[Stored items]
════════════════
(* ===== verification/MultiExecutors.v ===== *)
(** * Executors that combine other executors: AND, ANDNOT, bitmap AND, phrase

    [AndQueryExecutor], [AndNotQueryExecutor], [BitmapAndQueryExecutor] and
    [PhraseQueryExecutor] of src/aios/ha3/ha3/search/query_executor. Each
    [doSeek] is written over an arbitrary type [E] of children with their [seek],
    and its correctness is proved from the children's contract
    [QueryExecutor.seek_laws] alone. *)

From stdpp Require Import base list numbers option tactics.
From Stdlib Require Import ZArith Lia.
From S2P Require Import Prelude QueryExecutor.

#[local] Open Scope Z_scope.

(** Apply an operation to child [i], which the C++ code reaches by pointer. *)
Definition with_child {E A : Type} (children : list E) (i : nat)
    (f : E -> res (A * E)) : res (A * list E) :=
  let! e := deref (children !! i) in
  let! (a, e') := f e in
  Ok (a, <[i := e']> children).

Lemma with_child_evals {E A : Type} (children : list E) i e (f : nat -> E -> res (A * E)) a e' :
  children !! i = Some e -> evals (fun n => f n e) (a, e') ->
  evals (fun n => with_child children i (f n)) (a, <[i := e']> children).
Proof. intros Hi Hf. unfold with_child. rewrite Hi. by eapply evals_bind_ok. Qed.

(** ** AND *)

Module And.

Section Ops.
Context {E : Type}.

(** [testCurrentDoc]: all stolen filters must pass; [_testDocCount] counts the tests. *)
Fixpoint testCurrentDoc (filters : list DocValueFilter) (docid : docid_t)
    (testDocCount : Z) : bool * Z :=
  match filters with
  | [] => (true, testDocCount)
  | f :: fs =>
      if f docid then testCurrentDoc fs docid (testDocCount + 1)
      else (false, testDocCount + 1)
  end.

(** The variables of the [do ... while (true)] loop of [doSeek]: the children
    ([_queryExecutors]), [currentExecutor - firstExecutor], [current] and
    [_testDocCount]. *)
Record loop := mkLoop {
  l_children : list E;
  l_cursor : nat;
  l_current : docid_t;
  l_testDocCount : Z
}.

(** One iteration. [sorted] has the positions in [_queryExecutors] of
    [_sortedQueryExecutors]. The loop is left with a document, or with [None]
    when a child has reached its end. *)
Definition doSeek_body (seekE : E -> docid_t -> res (docid_t * E))
    (sorted : list nat) (filters : list DocValueFilter) (s : loop)
    : res (loop + (option docid_t * list E * Z)) :=
  let! i := deref (sorted !! l_cursor s) in
  let! (tmpid, children) := with_child (l_children s) i (fun e => seekE e (l_current s)) in
  if tmpid =? END_DOCID then Ok (inr (None, children, l_testDocCount s))
  else if negb (tmpid =? l_current s) then
    Ok (inl (mkLoop children 0 tmpid (l_testDocCount s)))
  else if (length sorted <=? S (l_cursor s))%nat then
    let '(pass, count) := testCurrentDoc filters (l_current s) (l_testDocCount s) in
    if pass then Ok (inr (Some (l_current s), children, count))
    else Ok (inl (mkLoop children 0 (l_current s + 1) count))
  else Ok (inl (mkLoop children (S (l_cursor s)) (l_current s) (l_testDocCount s))).

(** [doSeek]: the first document from [id] on that every child has. At the end all
    children are moved to the end, so that none of them is unpacked. *)
Definition doSeek (seekE : nat -> E -> docid_t -> res (docid_t * E))
    (moveToEndE : E -> E) (fuel : nat) (sorted : list nat)
    (filters : list DocValueFilter) (children : list E) (testDocCount : Z) (id : docid_t)
    : res (docid_t * list E * Z) :=
  let! (found, children', count) :=
    iter fuel (doSeek_body (seekE fuel) sorted filters) (mkLoop children 0 id testDocCount) in
  match found with
  | Some d => Ok (d, children', count)
  | None => Ok (END_DOCID, moveToEndE <$> children', count)
  end.
End Ops.
Arguments loop : clear implicits.

(** The documents of an AND: those of every sought child that pass all filters. *)
Definition docs (Ds : list docset) (sorted : list nat) (filters : list DocValueFilter) : docset :=
  fun d => (forall i (Di : docset), i ∈ sorted -> Ds !! i = Some Di -> Di d) /\
           Forall (fun f : DocValueFilter => f d = true) filters.

Lemma testCurrentDoc_spec filters d n :
  fst (testCurrentDoc filters d n) = true <-> Forall (fun f : DocValueFilter => f d = true) filters.
Proof.
  revert n. induction filters as [|f fs IH]; intros n; cbn; [by split|].
  rewrite Forall_cons_iff. specialize (IH (n + 1)). destruct (f d); cbn; intuition congruence.
Qed.

Section Correct.
Context {E : Type} (seekE : nat -> E -> docid_t -> res (docid_t * E)) (moveToEndE : E -> E).
Context (P : E -> docset -> docid_t -> Prop) (laws : seek_laws seekE P).
Context (Ds : list docset) (sorted : list nat) (filters : list DocValueFilter).

(** Every sought child stands for its document set, asked up to [lo]. *)
Definition children_at (children : list E) (lo : docid_t) : Prop :=
  forall i, i ∈ sorted -> exists e (Di : docset), children !! i = Some e /\ Ds !! i = Some Di /\ P e Di lo.

(** Seeking one child keeps the others where they are. *)
Lemma children_at_seek children lo i e e' Di d :
  children_at children lo -> children !! i = Some e -> Ds !! i = Some Di ->
  P e' Di lo -> lo <= d -> children_at (<[i := e']> children) d.
Proof using laws.
  intros Hc Hi HDi HP Hd j Hj. destruct (Hc j Hj) as (ej & Dj & Hej & HDj & HPj).
  destruct (decide (i = j)) as [->|Hne].
  - exists e', Di. rewrite list_lookup_insert_eq by eauto using lookup_lt_Some.
    split; [done|]. split; [done|]. eapply sl_mono; eauto.
  - exists ej, Dj. rewrite list_lookup_insert_ne by done.
    split; [done|]. split; [done|]. eapply sl_mono; eauto.
Qed.

#[local] Ltac loop_cbn :=
  cbn [l_children l_cursor l_current l_testDocCount negb fst snd].

Definition loop_inv (id : docid_t) (s : loop E) : Prop :=
  0 <= id <= l_current s /\ l_current s <= END_DOCID /\ (l_cursor s < length sorted)%nat /\
  children_at (l_children s) (l_current s) /\
  gap (docs Ds sorted filters) id (l_current s) /\
  (forall j i (Di : docset), (j < l_cursor s)%nat -> sorted !! j = Some i -> Ds !! i = Some Di ->
     Di (l_current s)).

Definition loop_measure (s : loop E) : nat :=
  Z.to_nat (END_DOCID - l_current s) * S (length sorted) + (length sorted - l_cursor s).

Definition loop_post (id : docid_t) (r : option docid_t * list E * Z) : Prop :=
  match r with
  | (Some d, children, _) =>
      first_ge (docs Ds sorted filters) id d /\ children_at children d /\ d < END_DOCID
  | (None, _, _) => gap (docs Ds sorted filters) id END_DOCID
  end.

Lemma docs_gap_child i Di lo hi :
  i ∈ sorted -> Ds !! i = Some Di -> gap Di lo hi -> gap (docs Ds sorted filters) lo hi.
Proof. intros Hi HD Hg. eapply gap_sub; [exact Hg|]. intros x [Hx _]. exact (Hx i Di Hi HD). Qed.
════════════════
• **Exercise objective**:
The entries above hold the needed span. Transcribe exactly the lines from the one with "<$> children', count)" to the one with "gap (docs Ds sorted filters) id (l_current", both included.

• **Response below**:
  | None => Ok (END_DOCID, moveToEndE <$> children', count)
  end.
End Ops.
Arguments loop : clear implicits.

(** The documents of an AND: those of every sought child that pass all filters. *)
Definition docs (Ds : list docset) (sorted : list nat) (filters : list DocValueFilter) : docset :=
  fun d => (forall i (Di : docset), i ∈ sorted -> Ds !! i = Some Di -> Di d) /\
           Forall (fun f : DocValueFilter => f d = true) filters.

Lemma testCurrentDoc_spec filters d n :
  fst (testCurrentDoc filters d n) = true <-> Forall (fun f : DocValueFilter => f d = true) filters.
Proof.
  revert n. induction filters as [|f fs IH]; intros n; cbn; [by split|].
  rewrite Forall_cons_iff. specialize (IH (n + 1)). destruct (f d); cbn; intuition congruence.
Qed.

Section Correct.
Context {E : Type} (seekE : nat -> E -> docid_t -> res (docid_t * E)) (moveToEndE : E -> E).
Context (P : E -> docset -> docid_t -> Prop) (laws : seek_laws seekE P).
Context (Ds : list docset) (sorted : list nat) (filters : list DocValueFilter).

(** Every sought child stands for its document set, asked up to [lo]. *)
Definition children_at (children : list E) (lo : docid_t) : Prop :=
  forall i, i ∈ sorted -> exists e (Di : docset), children !! i = Some e /\ Ds !! i = Some Di /\ P e Di lo.

(** Seeking one child keeps the others where they are. *)
Lemma children_at_seek children lo i e e' Di d :
  children_at children lo -> children !! i = Some e -> Ds !! i = Some Di ->
  P e' Di lo -> lo <= d -> children_at (<[i := e']> children) d.
Proof using laws.
  intros Hc Hi HDi HP Hd j Hj. destruct (Hc j Hj) as (ej & Dj & Hej & HDj & HPj).
  destruct (decide (i = j)) as [->|Hne].
  - exists e', Di. rewrite list_lookup_insert_eq by eauto using lookup_lt_Some.
    split; [done|]. split; [done|]. eapply sl_mono; eauto.
  - exists ej, Dj. rewrite list_lookup_insert_ne by done.
    split; [done|]. split; [done|]. eapply sl_mono; eauto.
Qed.

#[local] Ltac loop_cbn :=
  cbn [l_children l_cursor l_current l_testDocCount negb fst snd].

Definition loop_inv (id : docid_t) (s : loop E) : Prop :=
  0 <= id <= l_current s /\ l_current s <= END_DOCID /\ (l_cursor s < length sorted)%nat /\
  children_at (l_children s) (l_current s) /\
  gap (docs Ds sorted filters) id (l_current s) /\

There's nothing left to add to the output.